Electrode-based TCOM is the only non-invasive, clinically-approved methodology that estimates tissue oxygenation by measuring the diffusion of extracellular oxygen through the skin. The method is quantitative and is the only method that measures oxygen delivery to an end organ (in this case, the skin). It has been used to monitor oxygen levels in the skin, especially for premature infants, but also for adults in the intensive care setting. It is used to determine the healing capacity of wounds, but is only used in about 2% of chronic wound cases. For this procedure, the patient's skin must be shaved and the top layer removed. Electrodes are then clamped to the patient's skin via fixation rings and heated to 100 degrees Fahrenheit. In some cases this process can cause first-degree burns on the patient, especially infants. After heating, the user performs oxygen measurement of the underlying tissue. The entire process can last from 45 to 90 minutes. These drawbacks, along with a high rate of user error (some experts estimate error to be as high as 60% due to procedural complexity), leads to a low usage rate of this technology.
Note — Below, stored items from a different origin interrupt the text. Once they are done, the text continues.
(** * Expert-System: the diagnostic rule engine and the rule catalog tools

    A shallow embedding of [support_app/expert_engine.py] (condition
    evaluator, rule scorer, diagnosis ranker, the built-in catalog) and of
    [support_app/rule_import.py] (validation and merging of rule files),
    with the properties of the specification proved about them.

    Conventions of the embedding.
    - Python values are dynamically typed: [atom] holds the immutable
      scalars, [pyval] adds lists and string-keyed dicts (insertion-ordered
      association lists, as Python dicts are).
    - A Python [float] is a binary64 number: the finite ones are the
      rationals they stand for, every operation rounds to the nearest
      double (ties to even), and the infinities and NaN are values.
    - A raised exception is a [Raise] result; [try/except Exception] is a
      match on it.
    - The engine never mutates its arguments, so it works on values.  The
      validator mutates condition dicts that the caller still holds, so the
      module [RuleImport] works on a store of objects addressed by
      location. *)

From Stdlib Require Import ZArith QArith Qround Qabs Qpower Lia Lqa Ascii String List Permutation Sorted.
From stdpp Require Import base gmap strings list.

Local Open Scope string_scope.
Local Open Scope list_scope.

(** ** Python values and builtins *)

Module Py.

Inductive exn := KeyError | TypeError | ValueError | AttributeError | OverflowError.

Inductive res (A : Type) : Type :=
| Ok (a : A)
| Raise (e : exn).
Arguments Ok {A} a.
Arguments Raise {A} e.

Definition bind {A B : Type} (m : res A) (k : A -> res B) : res B :=
  match m with
  | Ok a => k a
  | Raise e => Raise e
  end.

Notation "'do' x <- m ; k" := (bind m (fun x => k))
  (at level 10, x name, m at level 100, k at level 200).

(** [try: m except Exception: d] *)
Definition try_except {A : Type} (m : res A) (d : A) : A :=
  match m with
  | Ok a => a
  | Raise _ => d
  end.

(** *** Floats

    A Python [float] is an IEEE 754 binary64 number: a finite double (the
    rational it stands for, in lowest terms), an infinity or NaN.  The two
    zeros are one value here: no operation of the programs tells them
    apart ([-0.0 == 0.0], and a division by either raises). *)

Inductive float :=
| FFin (q : Q)
| FInf (neg : bool)
| FNan.

Definition pow2 (e : Z) : Q := Qpower 2 e.

(** The integer part of the binary logarithm of [|q|], for [q] other
    than zero. *)
Definition ilog2 (q : Q) : Z :=
  let n := Z.abs (Qnum q) in
  let d := Zpos (Qden q) in
  let e := (Z.log2 n - Z.log2 d)%Z in
  if (Z.shiftl n (Z.max 0 (- e)) <? Z.shiftl d (Z.max 0 e))%Z
  then (e - 1)%Z else e.

(** The nearest integer, a tie going to the even one. *)
Definition round_half_even (q : Q) : Z :=
  let f := Qfloor q in
  match Qcompare (q - inject_Z f) (1 # 2) with
  | Lt => f
  | Gt => (f + 1)%Z
  | Eq => if Z.even f then f else (f + 1)%Z
  end.

(** Rounding to binary64, to nearest, ties to even: 53 bits of
    precision, the least exponent -1074 (subnormal numbers included), an
    infinity from [2^1024] on.  Every float operation of Python is the
    exact operation followed by this rounding. *)
Definition round (q0 : Q) : float :=
  let q := Qred q0 in
  if Qeq_bool q 0 then FFin 0
  else
    let e := Z.max (ilog2 q - 52) (-1074) in
    let r := Qred (inject_Z (round_half_even (q / pow2 e)) * pow2 e) in
    if Qle_bool (pow2 1024) (Qabs r) then FInf (negb (Qle_bool 0 q))
    else FFin r.

Definition fadd (a b : float) : float :=
  match a, b with
  | FNan, _ | _, FNan => FNan
  | FFin x, FFin y => round (x + y)
  | FInf s, FInf t => if Bool.eqb s t then FInf s else FNan
  | FInf s, FFin _ | FFin _, FInf s => FInf s
  end.

Definition fmul (a b : float) : float :=
  match a, b with
  | FNan, _ | _, FNan => FNan
  | FFin x, FFin y => round (x * y)
  | FInf s, FInf t => FInf (xorb s t)
  | FInf s, FFin y | FFin y, FInf s =>
      if Qeq_bool y 0 then FNan else FInf (xorb s (negb (Qle_bool 0 y)))
  end.

(** [a / b] for a divisor other than zero.  Python raises
    [ZeroDivisionError] for a zero divisor; the divisions of the programs
    are by the constant 100.0 or behind a test of the divisor against
    zero, so that the case never arises. *)
Definition fdiv (a b : float) : float :=
  match a, b with
  | FNan, _ | _, FNan => FNan
  | FFin x, FFin y => round (x / y)
  | FInf _, FInf _ => FNan
  | FInf s, FFin y => FInf (xorb s (negb (Qle_bool 0 y)))
  | FFin _, FInf _ => FFin 0
  end.

(** [a <= b], [a < b], [a == b]: false as soon as one side is NaN. *)
Definition fle (a b : float) : bool :=
  match a, b with
  | FNan, _ | _, FNan => false
  | FFin x, FFin y => Qle_bool x y
  | FInf true, _ | _, FInf false => true
  | FInf false, _ | _, FInf true => false
  end.

Definition flt (a b : float) : bool := fle a b && negb (fle b a).
Definition feq (a b : float) : bool := fle a b && fle b a.

Definition is_nan (a : float) : bool :=
  match a with
  | FNan => true
  | _ => false
  end.

Inductive atom :=
| ANone
| ABool (b : bool)
| AInt (z : Z)
| AFloat (f : float)
| AStr (s : string).

#[warnings="-register-all"]
Inductive pyval :=
| VAtom (a : atom)
| VList (l : list pyval)
| VDict (d : list (string * pyval)).

Definition dict := list (string * pyval).

Definition vnone : pyval := VAtom ANone.
Definition vbool (b : bool) : pyval := VAtom (ABool b).
Definition vint (z : Z) : pyval := VAtom (AInt z).
Definition vstr (s : string) : pyval := VAtom (AStr s).

(** A float literal of the source: the double nearest to the decimal. *)
Definition vfloat (q : Q) : pyval := VAtom (AFloat (round q)).

(** *** Dict access on association lists *)

Section Assoc.
Context {V : Type}.

Fixpoint assoc (k : string) (d : list (string * V)) : option V :=
  match d with
  | [] => None
  | (k', v) :: d' => if String.eqb k k' then Some v else assoc k d'
  end.

(** [d[k] = v]: an existing key keeps its position, a new one goes last. *)
Fixpoint assoc_set (k : string) (v : V) (d : list (string * V))
  : list (string * V) :=
  match d with
  | [] => [(k, v)]
  | (k', v') :: d' =>
      if String.eqb k k' then (k, v) :: d' else (k', v') :: assoc_set k v d'
  end.

Definition has_key (k : string) (d : list (string * V)) : bool :=
  match assoc k d with Some _ => true | None => false end.
End Assoc.

(** *** Strings

    A [str] is kept as its UTF-8 encoding: equality, order and the
    substring test on code points are those on the bytes. *)

Fixpoint is_prefix (p s : string) : bool :=
  match p, s with
  | EmptyString, _ => true
  | String a p', String b s' => Ascii.eqb a b && is_prefix p' s'
  | String _ _, EmptyString => false
  end.

(** [needle in hay] for two strings *)
Fixpoint str_contains (needle hay : string) : bool :=
  is_prefix needle hay ||
  match hay with
  | EmptyString => false
  | String _ hay' => str_contains needle hay'
  end.

(** The code points of a string.  A byte that starts no well-formed
    sequence stands for itself plus [2^21], the code of no character. *)
Definition cont_byte (c : ascii) : option N :=
  let n := N_of_ascii c in
  if ((128 <=? n) && (n <? 192))%N then Some (n - 128)%N else None.

Definition utf8_next (s : list ascii) : N * list ascii :=
  match s with
  | [] => (0%N, [])
  | c :: s' =>
      let n := N_of_ascii c in
      let bad := ((n + 2097152)%N, s') in
      if (n <? 128)%N then (n, s')
      else if (n <? 192)%N then bad
      else if (n <? 224)%N then
        match s' with
        | c1 :: r =>
            match cont_byte c1 with
            | Some b1 =>
                let cp := ((n - 192) * 64 + b1)%N in
                if (128 <=? cp)%N then (cp, r) else bad
            | None => bad
            end
        | _ => bad
        end
      else if (n <? 240)%N then
        match s' with
        | c1 :: c2 :: r =>
            match cont_byte c1, cont_byte c2 with
            | Some b1, Some b2 =>
                let cp := (((n - 224) * 64 + b1) * 64 + b2)%N in
                if ((2048 <=? cp) && negb ((55296 <=? cp) && (cp <? 57344)))%N
                then (cp, r) else bad
            | _, _ => bad
            end
        | _ => bad
        end
      else if (n <? 248)%N then
        match s' with
        | c1 :: c2 :: c3 :: r =>
            match cont_byte c1, cont_byte c2, cont_byte c3 with
            | Some b1, Some b2, Some b3 =>
                let cp := ((((n - 240) * 64 + b1) * 64 + b2) * 64 + b3)%N in
                if ((65536 <=? cp) && (cp <? 1114112))%N then (cp, r) else bad
            | _, _, _ => bad
            end
        | _ => bad
        end
      else bad
  end.
(* ===== verification/GoStrings.v ===== *)
(** * Go strings

    What the sources use of Go's [strings], [strconv], [unicode] and
    [unicode/utf8] packages.  A Go string is a sequence of bytes, here Rocq's
    [string] with one [ascii] per byte; a literal in this development is the
    UTF-8 encoding of the literal in the source.  White space is Unicode's
    (fixed, so spelled out); the case tables are the class [UnicodeCase]. *)
From Stdlib Require Import Ascii.
From S2P Require Import Prelude.

#[global] Open Scope string_scope.
#[global] Open Scope Z_scope.

(** ** Bytes *)
Definition byte_of (c : ascii) : Z := Z.of_N (N_of_ascii c).
Definition of_byte (z : Z) : ascii := ascii_of_N (Z.to_N z).
Definition is_digit (c : ascii) : bool := (48 <=? byte_of c) && (byte_of c <=? 57).
Definition digit_val (c : ascii) : Z := byte_of c - 48.
Definition digit_char (d : Z) : ascii := of_byte (48 + d).

Lemma byte_of_bound c : 0 <= byte_of c < 256.
Proof. unfold byte_of. pose proof (N_ascii_bounded c). lia. Qed.

Lemma byte_of_of_byte z : 0 <= z < 256 -> byte_of (of_byte z) = z.
Proof. intros H. unfold byte_of, of_byte. rewrite N_ascii_embedding; lia. Qed.

Lemma of_byte_of c : of_byte (byte_of c) = c.
Proof. unfold byte_of, of_byte. rewrite N2Z.id. apply ascii_N_embedding. Qed.

Lemma digit_char_digit d : 0 <= d <= 9 -> is_digit (digit_char d) = true.
Proof.
  intros H. unfold is_digit, digit_char. rewrite byte_of_of_byte by lia.
  apply andb_true_iff; split; apply Z.leb_le; lia.
Qed.

Lemma digit_val_char d : 0 <= d <= 9 -> digit_val (digit_char d) = d.
Proof. intros H. unfold digit_val, digit_char. rewrite byte_of_of_byte; lia. Qed.

(** ** Structural operations on byte strings *)
(** [fmt]'s %q, without its escapes: the texts are shown or logged, never tested. *)
Definition quoted (s : string) : string := String (of_byte 34) s ++ String (of_byte 34) "".

Fixpoint forall_bytes (p : ascii -> bool) (s : string) : bool :=
  match s with "" => true | String c s' => p c && forall_bytes p s' end.

Fixpoint filter_bytes (p : ascii -> bool) (s : string) : string :=
  match s with
  | "" => ""
  | String c s' => if p c then String c (filter_bytes p s') else filter_bytes p s'
  end.

Fixpoint drop (n : nat) (s : string) : string :=
  match n, s with
  | O, _ => s
  | _, "" => ""
  | S n', String _ s' => drop n' s'
  end.

Fixpoint take (n : nat) (s : string) : string :=
  match n, s with
  | O, _ => ""
  | _, "" => ""
  | S n', String c s' => String c (take n' s')
  end.

Lemma str_length_app (s1 s2 : string) :
  String.length (s1 ++ s2) = (String.length s1 + String.length s2)%nat.
Proof. induction s1 as [|c s1 IH]; [done|]. exact (f_equal S IH). Qed.
Lemma str_app_assoc (s1 s2 s3 : string) : (s1 ++ (s2 ++ s3) = (s1 ++ s2) ++ s3)%string.
Proof. induction s1 as [|c s1 IH]; [done|]. exact (f_equal (String c) IH). Qed.
Lemma str_app_nil (s : string) : (s ++ "" = s)%string.
Proof. induction s as [|c s IH]; [done|]. exact (f_equal (String c) IH). Qed.

Lemma concat_cons (x : string) l : String.concat "" (x :: l) = (x ++ String.concat "" l)%string.
Proof. destruct l; [symmetry; apply str_app_nil|done]. Qed.

(** [strings.HasPrefix], [strings.TrimPrefix] *)
Definition HasPrefix (s pre : string) : bool := String.prefix pre s.
Definition TrimPrefix (s pre : string) : string :=
  if HasPrefix s pre then drop (String.length pre) s else s.

(** [strings.HasSuffix], [strings.TrimSuffix] *)
Definition HasSuffix (s suf : string) : bool :=
  (String.length suf <=? String.length s)%nat &&
  String.eqb (drop (String.length s - String.length suf) s) suf.
Definition TrimSuffix (s suf : string) : string :=
  if HasSuffix s suf then take (String.length s - String.length suf) s else s.

(** [strings.Contains] *)
Fixpoint Contains (s sub : string) : bool :=
  HasPrefix s sub || match s with "" => false | String _ s' => Contains s' sub end.

(** [strings.ReplaceAll] for a non-empty [old]: leftmost, non-overlapping. *)
Fixpoint replace_from (skip : nat) (s old new : string) : string :=
  match s with
  | "" => ""
  | String c s' =>
      match skip with
      | S k => replace_from k s' old new
      | O => if HasPrefix s old
             then new ++ replace_from (String.length old - 1) s' old new
             else String c (replace_from O s' old new)
      end
  end.
Definition ReplaceAll (s old new : string) : string := replace_from O s old new.

(** [strings.ContainsRune] for an ASCII rune. *)
Fixpoint ContainsByte (s : string) (b : ascii) : bool :=
  match s with "" => false | String c s' => Ascii.eqb c b || ContainsByte s' b end.

(** [strings.LastIndexAny(s, set)] for an ASCII set: the byte index of the last
    byte of [s] in [set], [None] for Go's [-1]. *)
Fixpoint last_index_from (p : ascii -> bool) (i : nat) (s : string) : option nat :=
  match s with
  | "" => None
  | String c s' =>
      match last_index_from p (S i) s' with
      | Some j => Some j
      | None => if p c then Some i else None
      end
  end.
Definition LastIndexAny (s : string) (p : ascii -> bool) : option nat := last_index_from p O s.

(** ** White space

    The UTF-8 encodings of the runes [unicode.IsSpace] accepts. *)
Definition bytes_string (l : list Z) : string := String.string_of_list_ascii (of_byte <$> l).
Definition space_encodings : list string :=
  bytes_string <$>
  [[9]; [10]; [11]; [12]; [13]; [32]; [194; 133]; [194; 160]; [225; 154; 128];
   [226; 128; 128]; [226; 128; 129]; [226; 128; 130]; [226; 128; 131]; [226; 128; 132];
   [226; 128; 133]; [226; 128; 134]; [226; 128; 135]; [226; 128; 136]; [226; 128; 137];
   [226; 128; 138]; [226; 128; 168]; [226; 128; 169]; [226; 128; 175]; [226; 129; 159];
   [227; 128; 128]].

Definition prefix_in (encs : list string) (s : string) : option string :=
  list_find (fun e => HasPrefix s e = true) encs ≫= fun p => Some p.2.
Definition suffix_in (encs : list string) (s : string) : option string :=
  list_find (fun e => HasSuffix s e = true) encs ≫= fun p => Some p.2.

(** Dropping one encoding removes at least one byte, so the length of the
    string is enough fuel. *)
Fixpoint trim_left_fuel (fuel : nat) (encs : list string) (s : string) : string :=
  match fuel with
  | O => s
  | S f => match prefix_in encs s with
           | Some e => trim_left_fuel f encs (drop (String.length e) s)
           | None => s
           end
  end.
Fixpoint trim_right_fuel (fuel : nat) (encs : list string) (s : string) : string :=
  match fuel with
  | O => s
  | S f => match suffix_in encs s with
           | Some e => trim_right_fuel f encs (take (String.length s - String.length e) s)
           | None => s
           end
  end.
Definition trim_set (encs : list string) (s : string) : string :=
  let l := trim_left_fuel (String.length s) encs s in
  trim_right_fuel (String.length l) encs l.

(** [strings.TrimSpace] *)
Definition TrimSpace (s : string) : string := trim_set space_encodings s.

(** [strings.Fields] *)
Definition flush (cur : string) (rest : list string) : list string :=
  if String.eqb cur "" then rest else cur :: rest.
Fixpoint fields_from (skip : nat) (cur s : string) : list string :=
  match s with
  | "" => flush cur []
  | String c s' =>
      match skip with
      | S k => fields_from k cur s'
      | O => match prefix_in space_encodings s with
             | Some e => flush cur (fields_from (String.length e - 1) "" s')
             | None => fields_from O (cur ++ String c "") s'
             end
      end
  end.
Definition Fields (s : string) : list string := fields_from O "" s.

(** [strings.Join] *)
Definition Join (l : list string) (sep : string) : string := String.concat sep l.

(** [strings.NewReplacer(pairs...).Replace] when no old string is a prefix of
    another: leftmost matches, unmatched bytes copied. *)
Fixpoint replace_pairs (pairs : list (string * string)) (skip : nat) (s : string) : string :=
  match s with
  | "" => ""
  | String c s' =>
      match skip with
      | S k => replace_pairs pairs k s'
      | O => match List.find (fun p => HasPrefix s p.1) pairs with
             | Some (old, new) => new ++ replace_pairs pairs (String.length old - 1) s'
             | None => String c (replace_pairs pairs O s')
             end
      end
  end.

(** ** UTF-8 and case mapping *)
Definition RuneError : Z := 65533.
Definition cont (c : ascii) : bool := (128 <=? byte_of c) && (byte_of c <=? 191).
Definition in_range (lo hi : Z) (c : ascii) : bool := (lo <=? byte_of c) && (byte_of c <=? hi).

(** The second byte's range, by the first (the [acceptRange] table of unicode/utf8). *)
Definition accept2 (b0 : Z) (c1 : ascii) : bool :=
  if b0 =? 224 then in_range 160 191 c1
  else if b0 =? 237 then in_range 128 159 c1
  else if b0 =? 240 then in_range 144 191 c1
  else if b0 =? 244 then in_range 128 143 c1
  else cont c1.

(** [for _, r := range s]: invalid bytes decode to [RuneError], one at a time. *)
Fixpoint runes (s : string) : list Z :=
  match s with
  | "" => []
  | String c0 s1 =>
      let b0 := byte_of c0 in
      if b0 <? 128 then b0 :: runes s1 else
      match s1 with
      | "" => [RuneError]
      | String c1 s2 =>
          if (194 <=? b0) && (b0 <=? 223) && cont c1
          then ((b0 - 192) * 64 + (byte_of c1 - 128)) :: runes s2 else
          match s2 with
          | "" => RuneError :: runes s1
          | String c2 s3 =>
              if (224 <=? b0) && (b0 <=? 239) && accept2 b0 c1 && cont c2
              then ((b0 - 224) * 4096 + (byte_of c1 - 128) * 64 + (byte_of c2 - 128)) :: runes s3 else
              match s3 with
              | "" => RuneError :: runes s1
              | String c3 s4 =>
                  if (240 <=? b0) && (b0 <=? 244) && accept2 b0 c1 && cont c2 && cont c3
                  then ((b0 - 240) * 262144 + (byte_of c1 - 128) * 4096
                        + (byte_of c2 - 128) * 64 + (byte_of c3 - 128)) :: runes s4
                  else RuneError :: runes s1
              end
          end
      end
  end.

(** [utf8.AppendRune] *)
Definition encode_rune (r : Z) : string :=
  bytes_string
  (if (0 <=? r) && (r <? 128) then [r]
   else if (128 <=? r) && (r <? 2048) then [192 + r / 64; 128 + r mod 64]
   else if ((r <? 2048) || (1114111 <? r) || ((55296 <=? r) && (r <=? 57343)))
   then [239; 191; 189]
   else if r <? 65536 then [224 + r / 4096; 128 + (r / 64) mod 64; 128 + r mod 64]
   else [240 + r / 262144; 128 + (r / 4096) mod 64; 128 + (r / 64) mod 64; 128 + r mod 64]).

(** [strings.Map] for mappings that never drop a rune, and for those that may
    (where Go's mapping returns -1). *)
Definition MapRunes (f : Z -> Z) (s : string) : string :=
  String.concat "" ((fun r => encode_rune (f r)) <$> runes s).
Definition FilterMapRunes (f : Z -> option Z) (s : string) : string :=
  String.concat "" (omap (fun r => encode_rune <$> f r) (runes s)).

Definition ascii_upper (r : Z) : Z := if (97 <=? r) && (r <=? 122) then r - 32 else r.
Definition ascii_lower (r : Z) : Z := if (65 <=? r) && (r <=? 90) then r + 32 else r.

(** Unicode's simple case mappings ([unicode.ToUpper], [unicode.ToLower]): the
    tables themselves belong to the Go distribution; what the code relies on is
    their value on ASCII and that U+20AB (the dong sign) has no case. *)
Class UnicodeCase := {
  to_upper : Z -> Z;
  to_lower : Z -> Z;
  to_upper_ascii : forall r, 0 <= r < 128 -> to_upper r = ascii_upper r;
  to_lower_ascii : forall r, 0 <= r < 128 -> to_lower r = ascii_lower r;
  to_upper_dong : to_upper 8363 = 8363;
  to_lower_dong : to_lower 8363 = 8363;
}.

(** [strings.ToUpper], [strings.ToLower] (their ASCII fast paths compute the same). *)
Definition ToUpper `{UnicodeCase} (s : string) : string := MapRunes to_upper s.
Definition ToLower `{UnicodeCase} (s : string) : string := MapRunes to_lower s.

(** The case mappings of ASCII, Latin-1, Latin Extended-A's paired ranges and
    the Vietnamese blocks; enough to run the model on Vietnamese text. *)
Definition latin_upper (r : Z) : Z :=
  if r <? 128 then ascii_upper r
  else if (224 <=? r) && (r <=? 254) && negb (r =? 247) then r - 32
  else if (256 <=? r) && (r <=? 303) && Z.odd r then r - 1
  else if (r =? 417) || (r =? 432) then r - 1
  else if (7840 <=? r) && (r <=? 7929) && Z.odd r then r - 1
  else r.
Definition latin_lower (r : Z) : Z :=
  if r <? 128 then ascii_lower r
  else if (192 <=? r) && (r <=? 222) && negb (r =? 215) then r + 32
  else if (256 <=? r) && (r <=? 303) && Z.even r then r + 1
  else if (r =? 416) || (r =? 431) then r + 1
  else if (7840 <=? r) && (r <=? 7929) && Z.even r then r + 1
  else r.

Definition LatinCase : UnicodeCase.
Proof.
  refine {| to_upper := latin_upper; to_lower := latin_lower |}; try reflexivity;
    intros r Hr; unfold latin_upper, latin_lower;
    rewrite (proj2 (Z.ltb_lt r 128)) by lia; reflexivity.
Defined.

Example ToUpper_viet : @ToUpper LatinCase "đồng" = "ĐỒNG".
Proof. vm_compute. reflexivity. Qed.
Example TrimSpace_ex : TrimSpace "  325.000 ₫ 	" = "325.000 ₫".
Proof. vm_compute. reflexivity. Qed.
Example ReplaceAll_ex : ReplaceAll "325.000 đồng" "đồng" "" = "325.000 ".
Proof. vm_compute. reflexivity. Qed.

(** ** Decimal numbers *)
Fixpoint dec_value (acc : Z) (s : string) : Z :=
  match s with "" => acc | String c s' => dec_value (10 * acc + digit_val c) s' end.

(** [strconv.ParseInt(s, 10, 64)]; [None] for its syntax and range errors. *)
Definition parse_magnitude (s : string) : option Z :=
  if String.eqb s "" then None
  else if forall_bytes is_digit s then Some (dec_value 0 s) else None.
Definition ParseInt (s : string) : option Z :=
  let signed :=
    match s with
    | String c s' =>
        if Ascii.eqb c "-" then option_map Z.opp (parse_magnitude s')
        else if Ascii.eqb c "+" then parse_magnitude s'
        else parse_magnitude s
    | "" => None
    end in
  match signed with
  | Some v => if (MinInt64 <=? v) && (v <=? MaxInt64) then Some v else None
  | None => None
  end.

(** [fmt.Sprintf("%d", n)] *)
Fixpoint dec_fuel (fuel : nat) (n : Z) (acc : string) : string :=
  match fuel with
  | O => acc
  | S f => let acc' := String (digit_char (n mod 10)) acc in
           if n <? 10 then acc' else dec_fuel f (n / 10) acc'
  end.
Definition dec_nat (n : Z) : string := dec_fuel (S (Z.to_nat (Z.log2 n))) n "".
Definition Sprintd (n : Z) : string := if n <? 0 then "-" ++ dec_nat (- n) else dec_nat n.

(** [fmt.Sprintf("%0*d", w, n)] for a non-negative [n]. *)
Definition zero_pad (w : nat) (s : string) : string :=
  String.concat "" (repeat "0" (w - String.length s)) ++ s.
Measuring oxygen concentration (pO2) by electron paramagnetic resonance (EPR) involves the use of an exogenous probe including paramagnetic material in either solid or soluble form. The changes in the relaxation times (T2) of the EPR probe are caused by the interaction of two paramagnetic species molecular oxygen and the EPR probe. These reversible oxygen-induced changes in the relaxation times are used to quantify pO2. EPR oximetry offers unique advantages over other existing oximetry methods, including high sensitivity to pO2 and high functional specificity. Unlike BOLD MRI and pulse oximetry, which measure blood oxygen saturation, EPR oximetry measures the tissue oxygen concentration directly. In the last fifteen years, several sensitive, nontoxic, particulate oximetry probes have been developed. The long-term stability of some of these probes in tissue has also been established. More importantly, particulate-based EPR oximetry is “minimally invasive” because the particulate probe is implanted only one time, and the subsequent measurements are carried out without any invasive procedure.
However, existing hardware system limitations make the use of EPR oximetry for clinical purposes less ideal. As most conventional EPR systems are large, bulky units with restrictive spacing between the magnet poles, refinements in EPR system hardware would make this technology more appealing from a clinical standpoint. The movement towards smaller, portable EPR systems would be of substantial benefit to both the end user (e.g., clinicians, clinical technicians, etc.) and the patients for whom such a system would be intended. As a smaller, portable system, the EPR oximetry system would have the capability to be transported from room to room, rather than have the patient brought to a separate location. In critical-care settings, this would be most useful, as moving the patient is often not an option.